Wounded Valley soldier finding healing in music

FRESNO, Calif.

U.S. Army Specialist Justin Lovelace's voice, notes from his guitar and his childhood friends are all keys to his recovery.

"There's still a little shrapnel and bullet fragments in there, but the healing progressed a lot," said SPC. Justin Lovelace.

The 26-year-old soldier was shot in the face in 2010, just two months before his year-long deployment in Afghanistan was set to end. "The bullet went all the way through and my arm was stuck in a position like that... I didn't know if I'd ever be able to sing again or talk or anything," Lovelace said.

But he was given a guitar while he recovered at Walter Reed Army Medical Center in Washington, D.C. And by strumming some notes, he's been able to regain movement in his arm.

His father, Mark Lovelace, is amazed at his son's recovery. "We had a long year and a half," Mark Lovelace said. "There were times when we didn't think it would end. But things start progressing and you see a light at the end of the tunnel."

Doctors have used bone from Specialist Lovelace's leg to help rebuild his jaw and he's had several surgeries on his neck. He says his shoulder still hurts sometimes.
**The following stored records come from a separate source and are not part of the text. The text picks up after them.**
(** X12. The writes of the registry are scoped to the caller: creating or
    deleting a token leaves the stored list of every other user, the user
    table and the workspace settings as they were, and a create or a read
    for another user's id is refused with PermissionDenied before anything
    is read or written. *)
Theorem registry_scoped_to_caller (ctx : Ctx) (requestId : Z)
    (description accessToken : string) (expiresAt : option Z) (w : World) :
  let afterCreate :=
    db (snd (CreateUserAccessToken s ctx requestId description expiresAt w)) in
  let afterDelete := db (snd (DeleteUserAccessToken ctx accessToken w)) in
  (∀ other, store.ID <$> callerOf ctx (db w) ≠ Some other →
     store.GetUserAccessTokens afterCreate other =
       store.GetUserAccessTokens (db w) other ∧
     store.GetUserAccessTokens afterDelete other =
       store.GetUserAccessTokens (db w) other) ∧
  store.users afterCreate = store.users (db w) ∧
  store.users afterDelete = store.users (db w) ∧
  store.workspaceSettings afterCreate = store.workspaceSettings (db w) ∧
  store.workspaceSettings afterDelete = store.workspaceSettings (db w) ∧
  (∀ user, callerOf ctx (db w) = Some user → store.ID user ≠ requestId →
     CreateUserAccessToken s ctx requestId description expiresAt w =
       (Fail PermissionDenied "Permission denied", w) ∧
     ListUserAccessTokens s ctx requestId w =
       (Fail PermissionDenied "Permission denied", w)).
Proof.
  cbv zeta.
  destruct (callerOf ctx (db w)) as [user|] eqn:Hcaller.
  - rewrite (DeleteUserAccessToken_run ctx accessToken w user Hcaller). simpl.
    assert (∀ user', Some user = Some user' → store.ID user' ≠ requestId →
              CreateUserAccessToken s ctx requestId description expiresAt w =
                (Fail PermissionDenied "Permission denied", w) ∧
              ListUserAccessTokens s ctx requestId w =
                (Fail PermissionDenied "Permission denied", w)) as Hrefused.
    { intros user' [= <-] Hne.
      unfold CreateUserAccessToken, ListUserAccessTokens. handler.
      rewrite getCurrentUser_run. simpl. fold (callerOf ctx (db w)).
      rewrite Hcaller. by destruct (Z.eqb_spec (store.ID user) requestId). }
    destruct (Z.eqb_spec (store.ID user) requestId) as [Heq|Hne].
    + rewrite (CreateUserAccessToken_run s ctx requestId description expiresAt w user)
        by done.
      assert (∀ other, Some (store.ID user) ≠ Some other → store.ID user ≠ other)
        as Hother by (intros other Hne' Heq'; apply Hne'; by rewrite Heq').
      destruct (GenerateAccessToken _ _ _ _ _) as [tok|]; simpl;
        [destruct (parseAccessToken _ _ tok) as [t|]; simpl;
         [destruct (IssuedAt (Claims t)); simpl|]|];
        (split; [|split_and!; try done; intros ? [= <-] ?; congruence]);
        intros other Hne%Hother;
        rewrite ?GetUserAccessTokens_upsert, ?decide_False by congruence; done.
    + destruct (Hrefused user eq_refl Hne) as [Hcreate Hlist].
      rewrite Hcreate. simpl.
      split; [|split_and!; try done; by intros ? [= <-] ?]. intros other Hother.
      rewrite GetUserAccessTokens_upsert, decide_False; [done|].
      intros Heq'. apply Hother. simpl. by rewrite Heq'.
  - assert (CreateUserAccessToken s ctx requestId description expiresAt w = (Panic, w))
      as ->.
    { unfold CreateUserAccessToken. handler. rewrite getCurrentUser_run. simpl.
      fold (callerOf ctx (db w)). by rewrite Hcaller. }
    assert (DeleteUserAccessToken ctx accessToken w = (Panic, w)) as ->.
    { unfold DeleteUserAccessToken. handler. rewrite getCurrentUser_run. simpl.
      fold (callerOf ctx (db w)). by rewrite Hcaller. }
    simpl. split_and!; done.
Qed.

End RegistryDeletes.

Section RegistryMoreDemo.
Local Existing Instance demo.world.

(** Two tokens stored newest first are read oldest first. *)
Lemma list_orders_oldest_first_witness :
  ∃ out,
    fst (ListUserAccessTokens demo.service demo.asSteven 1
           (demo.withTokens [ci; laptop])) = Ok out ∧
    StronglySorted (λ a b, v1pb.IssuedAt a ≤ v1pb.IssuedAt b) out.
Proof.
  eexists. split; [vm_compute; reflexivity|].
  apply (list_orders_oldest_first demo.service demo.asSteven 1
           (demo.withTokens [ci; laptop])); [vm_compute; reflexivity|].
  repeat constructor; vm_compute; congruence.
Defined.

(** Steven, holding a laptop token, creates a session token and reads it
    back. *)
Lemma created_token_is_listed_witness :
  let created :=
    CreateUserAccessToken demo.service demo.asSteven 1 "session" (Some 605800)
      (demo.withTokens [laptop]) in
  store.GetUserAccessTokens (db (snd created)) 1 =
    [laptop; demo.record "tok.session" "session"].
Proof.
  cbv zeta.
  destruct (CreateUserAccessToken demo.service demo.asSteven 1 "session" (Some 605800)
              (demo.withTokens [laptop])) as [[token| |] w'] eqn:Hrun;
    try (vm_compute in Hrun; discriminate).
  destruct (created_token_is_listed demo.service demo.asSteven 1 "session"
              (Some 605800) (demo.withTokens [laptop]) w' token Hrun)
    as (Hstored & _ & _).
  simpl. rewrite Hstored.
  vm_compute in Hrun. injection Hrun as <- <-. reflexivity.
Defined.

Lemma create_access_token_round_trip_witness :
  fst (CreateUserAccessToken demo.service demo.asSteven 1 "session" (Some 605800)
         (demo.withTokens [laptop])) =
    Ok {| v1pb.AccessToken := "tok.session"; v1pb.Description := "session";
          v1pb.IssuedAt := 1000; v1pb.ExpiresAt := Some 605800 |}.
Proof.
  rewrite (create_access_token_round_trip demo.service demo.asSteven 1 "session"
             (Some 605800) (demo.withTokens [laptop]) demo.steven "tok.session"
             (demo.segments "HS256" (Some (JStr "v1")) 1000 (Some 605800) "session"));
    try reflexivity.
  intros exp [= <-]. reflexivity.
Defined.

(** At 700000 the week of the session token is over. *)
Lemma create_access_token_past_expiry_witness :
  ∃ msg,
    CreateUserAccessToken demo.service {| ctxUserID := Some 1; ctxNow := 700000 |} 1
      "session" (Some 605800) (demo.withTokens [laptop]) =
      (Fail Internal msg, demo.withTokens [laptop]).
Proof.
  apply (create_access_token_past_expiry demo.service
           {| ctxUserID := Some 1; ctxNow := 700000 |} 1 "session" (Some 605800)
           (demo.withTokens [laptop]) demo.steven "tok.session"
           (demo.segments "HS256" (Some (JStr "v1")) 1000 (Some 605800) "session")
           605800); try reflexivity.
  vm_compute. discriminate.
Defined.

(** Steven deletes the token of his laptop and phone: the other stays. *)
Lemma delete_access_token_round_trip_witness :
  let w1 := snd (DeleteUserAccessToken demo.asSteven "tok.early"
                   (demo.withTokens [laptop; ci; phone])) in
  store.GetUserAccessTokens (db w1) 1 = [ci] ∧
  DeleteUserAccessToken demo.asSteven "tok.early" w1 = (Ok tt, w1).
Proof.
  cbv zeta.
  destruct (delete_access_token_round_trip demo.service demo.asSteven "tok.early"
              (demo.withTokens [laptop; ci; phone]) demo.steven)
    as (_ & _ & Hagain & _); [reflexivity|].
  split; [vm_compute; reflexivity|exact Hagain].
Defined.

End RegistryMoreDemo.

(** ** More on sessions *)

Section SessionFacts.
Context `{Externals} (s : APIV1Service).

Lemma doSignIn_run ctx user w :
  doSignIn s ctx user (ctxNow ctx + AccessTokenDuration) w =
    match sessionToken s ctx user with
    | Error e =>
        (Ok (Error ("rpc error: code = Internal desc = failed to generate access token: "
                    +:+ e)), w)
    | Val accessToken => (Ok (Val tt), withSession ctx user accessToken w)
    end.
Proof.
  unfold doSignIn, sessionToken, UpsertAccessTokenToStore, withSession, sessionCookie.
  by destruct (GenerateAccessToken _ _ _ _ _); handler.
Qed.

(** SignIn by its cases. *)
Lemma SignIn_run ctx email password w :
  SignIn s ctx email password w =
    match store.GetUser (db w) (byEmail email) with
    | None => (Fail InvalidArgument "unmatched email and password", w)
    | Some user =>
        if negb (CompareHashAndPassword (store.PasswordHash user) password) then
          (Fail InvalidArgument "unmatched email and password", w)
        else if storepb.DisallowPasswordAuth (store.GetWorkspaceSecuritySetting (db w))
                && bool_decide (store.Role_ user = store.RoleUser) then
          (Fail PermissionDenied "password authentication is not allowed", w)
        else
          match store.RowStatus user with
          | storepb.ARCHIVED => (Fail PermissionDenied "user has been archived", w)
          | storepb.NORMAL =>
              match sessionToken s ctx user with
              | Error e =>
                  (Fail Internal
                     ("failed to sign in: rpc error: code = Internal desc = failed to generate access token: "
                      +:+ e), w)
              | Val accessToken =>
                  (Ok (convertUserFromStore user), withSession ctx user accessToken w)
              end
          end
    end.
Proof.
  unfold SignIn. handler. fold (byEmail email).
  destruct (store.GetUser (db w) (byEmail email)) as [user|]; [|done].
  destruct (negb _); [done|].
  destruct (_ && _); [done|].
  destruct (store.RowStatus user); [|done].
  rewrite doSignIn_run. by destruct (sessionToken s ctx user).
Qed.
But his passion for music helps push him through the pain.

"I didn't think I was going to make it," SPC. Lovelace said. "By God's grace I'm alive."

Lovelace will soon be released from his army duties at Fort Lewis in Washington State. That's when he hopes he and his childhood friends will take their band, The Bromby's, to Los Angeles to hopefully record an album.

"After that it just made me realize that we need to actually pursue this a lot harder and actually make this happen," said Lovelace's band mate Robert Christie.

Monday afternoon The Bromby's played for family and friends, including Army Specialist Ken Munoz.

SPC. Munoz is from Madera and served with SPC. Lovelace in Afghanistan. The two were part of the 2nd Battalion 4th Brigade 2/508 PIR. The unit was hard hit. According to Lovelace, of the 42 people in the group there were 21 casualties.

"It feels good to be back with family, friends and people you are really comfortable with," said SPC. Munoz.

Along with family, Lovelace is grateful to have his music and his health back.